■ **Aim of the exercise**
Give the number of lines in the entries below that contain "eexists". Write nothing besides it.

Records supplied START

Lemma guard_length_positive E (d steps : json) :
  guard_outcome E d = GAccept steps -> gt_zero E (length_prop steps) = Some true.
Proof.
  unfold guard_outcome; destruct (truthy d); [|discriminate].
  destruct (steps_prop d) as [s|]; [|discriminate].
  destruct (truthy s); [|discriminate].
  destruct (gt_zero E (length_prop s)) as [[|]|] eqn:G; try discriminate.
  intros H; injection H as <-; exact G.
Qed.

Lemma gt_zero_number E (v : jsval) :
  gt_zero E v = Some true -> exists n, to_number E v = Some (Num n) /\ (0 < n)%Q.
Proof.
  unfold gt_zero; destruct (to_number E v) as [[|n]|]; try discriminate.
  intros H; injection H as H; exists n; split; [reflexivity | apply qlt_true; exact H].
Qed.

Lemma strict_eq_zero_number E (v : jsval) (n : Q) :
  strict_eq_zero v = true -> to_number E v = Some (Num n) -> (n == 0)%Q.
Proof.
  destruct v as [[| |q| | |]|]; simpl; try discriminate.
  intros H1 H2; injection H2 as <-; apply Qeq_bool_iff; exact H1.
Qed.

Lemma positive_not_zero E (v : jsval) (n : Q) :
  to_number E v = Some (Num n) -> (0 < n)%Q -> strict_eq_zero v = false.
Proof.
  intros H1 H2; destruct (strict_eq_zero v) eqn:Z0; [|reflexivity].
  pose proof (strict_eq_zero_number E v n Z0 H1); lra.
Qed.

Lemma lt_len_minus_one_spec E (i : Z) (len : jsval) :
  lt_len_minus_one E i len = Some true ->
  exists n, to_number E len = Some (Num n) /\ (inject_Z i < n - 1)%Q.
Proof.
  unfold lt_len_minus_one; destruct (to_number E len) as [[|n]|]; try discriminate.
  intros H; injection H as H; exists n; split; [reflexivity | apply qlt_true; exact H].
Qed.

Lemma eq_len_defined E (i : Z) (len : jsval) :
  to_number E len <> None -> exists b, eq_len_minus_one E i len = Some b.
Proof.
  unfold eq_len_minus_one; destruct (to_number E len) as [[|n]|]; intros H;
    [eexists; reflexivity | eexists; reflexivity | contradiction].
Qed.

(** When steps are loaded, their length converts, and the current step
    converts to a string, [updateRecipeStepUI] completes. *)
Lemma update_done E (st : state) :
  strict_eq_zero (length_prop st.(recipeSteps)) = false ->
  to_number E (length_prop st.(recipeSteps)) <> None ->
  converts E (index_at st.(recipeSteps) st.(currentStepIndex)) = true ->
  exists st', updateRecipeStepUI E st = Done st'.
Proof.
  intros Z0 Hn C; unfold updateRecipeStepUI; cbv zeta; rewrite Z0, C; cbn [negb].
  destruct (eq_len_defined E (currentStepIndex st) (length_prop (recipeSteps st)) Hn)
    as [b ->].
  unfold speak; cbn; destruct (speechSupported st); [rewrite C|]; eexists; reflexivity.
Qed.

(** When the current step does not convert, the assignment to
    [textContent] throws before anything is written. *)
Lemma update_threw E (st : state) :
  strict_eq_zero (length_prop st.(recipeSteps)) = false ->
  converts E (index_at st.(recipeSteps) st.(currentStepIndex)) = false ->
  updateRecipeStepUI E st = Threw (type_error E) st.
Proof.
  intros Z0 C; unfold updateRecipeStepUI; cbv zeta; rewrite Z0, C; reflexivity.
Qed.

Lemma finish_rejected E (r : fetch_result) (st : state) :
  match r with
  | FetchThrows _ => True
  | FetchParsed d => recipe_guard E d = None
  end ->
  exists m, getRecipe_finish E r st = showError m st.
Proof.
  destruct r as [e|d]; simpl; intros H.
  - exists (error_message e); reflexivity.
  - unfold recipe_guard in H; destruct (guard_outcome E d); try discriminate;
      eexists; reflexivity.
Qed.

(** A load that passes the guard: the state [updateRecipeStepUI] left,
    then the Recipe view or, if it threw, [showError]. *)
Lemma finish_accepted_frame E (d steps : json) (st : state) :
  recipe_guard E d = Some steps ->
  let st1 := set_step_index 0 (set_recipe_steps steps st) in
  let st2 := final (updateRecipeStepUI E st1) in
  let st' := getRecipe_finish E (FetchParsed d) st in
  same_session st2 st' /\
  st'.(spokenLog) = st2.(spokenLog) /\ st'.(speechQueue) = st2.(speechQueue) /\
  st'.(recipeStepText) = st2.(recipeStepText) /\
  st'.(prevStepBtnDisabled) = st2.(prevStepBtnDisabled) /\
  st'.(nextStepBtnDisabled) = st2.(nextStepBtnDisabled).
Proof.
  intros G st1 st2 st'; unfold st', st2; unfold getRecipe_finish.
  rewrite (recipe_guard_accept E d steps G); fold st1.
  destruct (updateRecipeStepUI E st1); cbn; frame.
Qed.

Lemma finish_accepted E (d steps : json) (st : state) :
  recipe_guard E d = Some steps ->
  let st' := getRecipe_finish E (FetchParsed d) st in
  st'.(recipeSteps) = steps /\ st'.(currentStepIndex) = 0 /\
  (converts E (index_at steps 0) = true -> shown_views st'.(view) = [VRecipe]) /\
  (converts E (index_at steps 0) = false -> shown_views st'.(view) = [VError]).
Proof.
  intros G st'.
  destruct (finish_accepted_frame E d steps st G) as ((H1 & H2 & _) & _).
  destruct (updateRecipeStepUI_session E (set_step_index 0 (set_recipe_steps steps st)))
    as (H3 & H4 & _).
  fold st' in H1, H2.
  split; [rewrite H1, H3; reflexivity|]. split; [rewrite H2, H4; reflexivity|].
  pose proof (guard_length_positive E d steps (recipe_guard_accept E d steps G)) as Gp.
  destruct (gt_zero_number E _ Gp) as (n & Hn & Hpos).
  assert (Z0 : strict_eq_zero (length_prop steps) = false)
    by exact (positive_not_zero E _ n Hn Hpos).
  assert (Hdef : to_number E (length_prop steps) <> None) by congruence.
  unfold st', getRecipe_finish; rewrite (recipe_guard_accept E d steps G).
  split; intros C.
  - destruct (update_done E (set_step_index 0 (set_recipe_steps steps st)) Z0 Hdef C)
      as [st2 ->].
    apply showView_shown.
  - rewrite (update_threw E (set_step_index 0 (set_recipe_steps steps st)) Z0 C).
    apply showError_shown.
Qed.

(** ** Reachable states *)

Lemma run_preserves (P : state -> Prop) E :
  (forall e st, P st -> P (step E e st)) ->
  forall es st, P st -> P (run E es st).
Proof.
  intros Hstep es; induction es as [|e es IH]; intros st Hst; simpl; auto.
Qed.

Lemma index_inv_frame E (st st' : state) :
  st'.(recipeSteps) = st.(recipeSteps) ->
  st'.(currentStepIndex) = st.(currentStepIndex) ->
  index_inv E st -> index_inv E st'.
Proof. unfold index_inv; intros -> -> H; exact H. Qed.

Lemma index_inv_session E (st st' : state) :
  same_session st st' -> index_inv E st -> index_inv E st'.
Proof. intros (H1 & H2 & _); apply index_inv_frame; assumption. Qed.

Records supplied END

■ **Solved exercise**
3